The feeling, then, was of a huge wall of potential from business across Africa – working in contained hubs at the moment where regional trade and specialisation is possible, in east and west Africa especially, but really to scale up meaningfully as barriers fall and technology and disruption can be rolled out more widely.

The private sector is able to talk passionately about its ability to find and exploit gaps in logistics or manufacturing across the continent, working in high-risk, high-return environments.

The lack of government follow-on, however, left us wanting more and to understand the implementation of plans beyond bland commitments.

This brings us to the second issue. The Fourth Industrial Revolution (4IR) as a theme is now somewhat hackneyed, after being deployed continually by every conference for the past five years. Yet 4IR is a highly chaotic (in the proper sense of the word) emergent system which cannot be planned but has to be supported and nurtured with the right foundations.

The WEF meetings, however, seemed to fail to grasp this point and instead we heard solid stories of successes from the private and third sectors, but then a lack of real ability to turn this into a cohesive path for other countries to follow to overcome their challenges to employment and vested interests. Instead, vague generalities and platitudes were offered.

The result of this was a lack of any sense that SA – somewhat late to the 4IR issue with the recent appointment of a presidential task team on the matter – was able to learn or take best practice from elsewhere.

A case in point was the African Continental Free Trade Agreement (AfCFTA) – where so much potential has been offered up from the ratification of the agreement, but absolutely no clarity could be got from the public sector and there were uncertain expectations from the private sector on implementation, factors to watch and time-lines. The issue of AfCFTA was continually mentioned at official and side meetings, but I came away with no real understanding of a path from here that we can define, cross-check and mark as implemented. It seems like a pipe dream.

As such, we cannot transplant it into a view on growth upside or of increased trade.

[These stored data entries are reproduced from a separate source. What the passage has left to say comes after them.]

(** * ResumeAI content script: job-description extraction

    A shallow embedding of [content.js] (the injected IIFE
    [extractJobDescription] and its helper [collapseWhitespace]) together
    with the properties of its three extraction tiers.

    Modelling conventions
    - A JavaScript string is the list of its UTF-16 code units ([N]);
      [str.length] is [length], [str.slice(0, n)] is [firstn n].
    - An element is described by what the script reads from it: its name
      (prefix, local name, whether it is in the HTML namespace and whether
      its document is an HTML document), attributes, computed [display] and
      [visibility], the [innerText] and [textContent] strings supplied by the
      rendering engine, and its element children.  [tagName] is the
      qualified name, ASCII-uppercased only for an HTML-namespace element of
      an HTML document; an element without [innerText] (not an HTML element)
      has the empty string there, which [||] treats like [undefined].
      Selectors are matched in no-quirks mode.
    - [document.querySelector] / [querySelectorAll] walk the element tree in
      document (pre-) order.
    - A call either returns a string or throws ([completion]). *)

From Stdlib Require Import String Ascii List NArith ZArith Bool Arith Lia.
Import ListNotations.

Set Warnings "-abstract-large-number".

(* ================================================================== *)
(** ** JavaScript strings *)
(* ================================================================== *)

Definition char := N.
Definition jsstring := list char.

Definition TAB : char := 9%N.
Definition LF  : char := 10%N.
Definition CR  : char := 13%N.
Definition SP  : char := 32%N.

(** An ASCII source literal as a JavaScript string. *)
Definition lit (s : string) : jsstring :=
  map N_of_ascii (list_ascii_of_string s).

Fixpoint jseqb (a b : jsstring) : bool :=
  match a, b with
  | [], [] => true
  | x :: a', y :: b' => N.eqb x y && jseqb a' b'
  | _, _ => false
  end.

(** [a || b] on strings: the empty string is falsy. *)
Definition js_or (a b : jsstring) : jsstring :=
  match a with
  | [] => b
  | _ :: _ => a
  end.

The meetings no doubt saw business get done and connections made and reinforced – but the talk shop nature of the conference, it would seem, was rejected this year. The immediate reaction to the issues of the week in SA – the protests and violence – was one thing, but more broadly it was an important symptom of the increasing despair from South African business about all talk and no action from the South African government.

This manifestation should be an important lesson for the government. Business speeches on implementation got the biggest applause – not generalities and platitudes. Offer up implementation, frameworks and foundations for business and the heavy lifting will then be done by the private sector and growth will be easy.

The contrast, then, in 2020, with the WEF to be held in fast-growing, reformist, “darling” Ethiopia will be telling – a government taking tough decisions as much for its own self-interest as anything else, but delivering results that the private sector is ready to latch onto.

Maybe the meetings in SA will only be so lively when implementation starts being felt by the business. DM

Peter Attard Montalto is head of Capital Markets Research at Intellidex.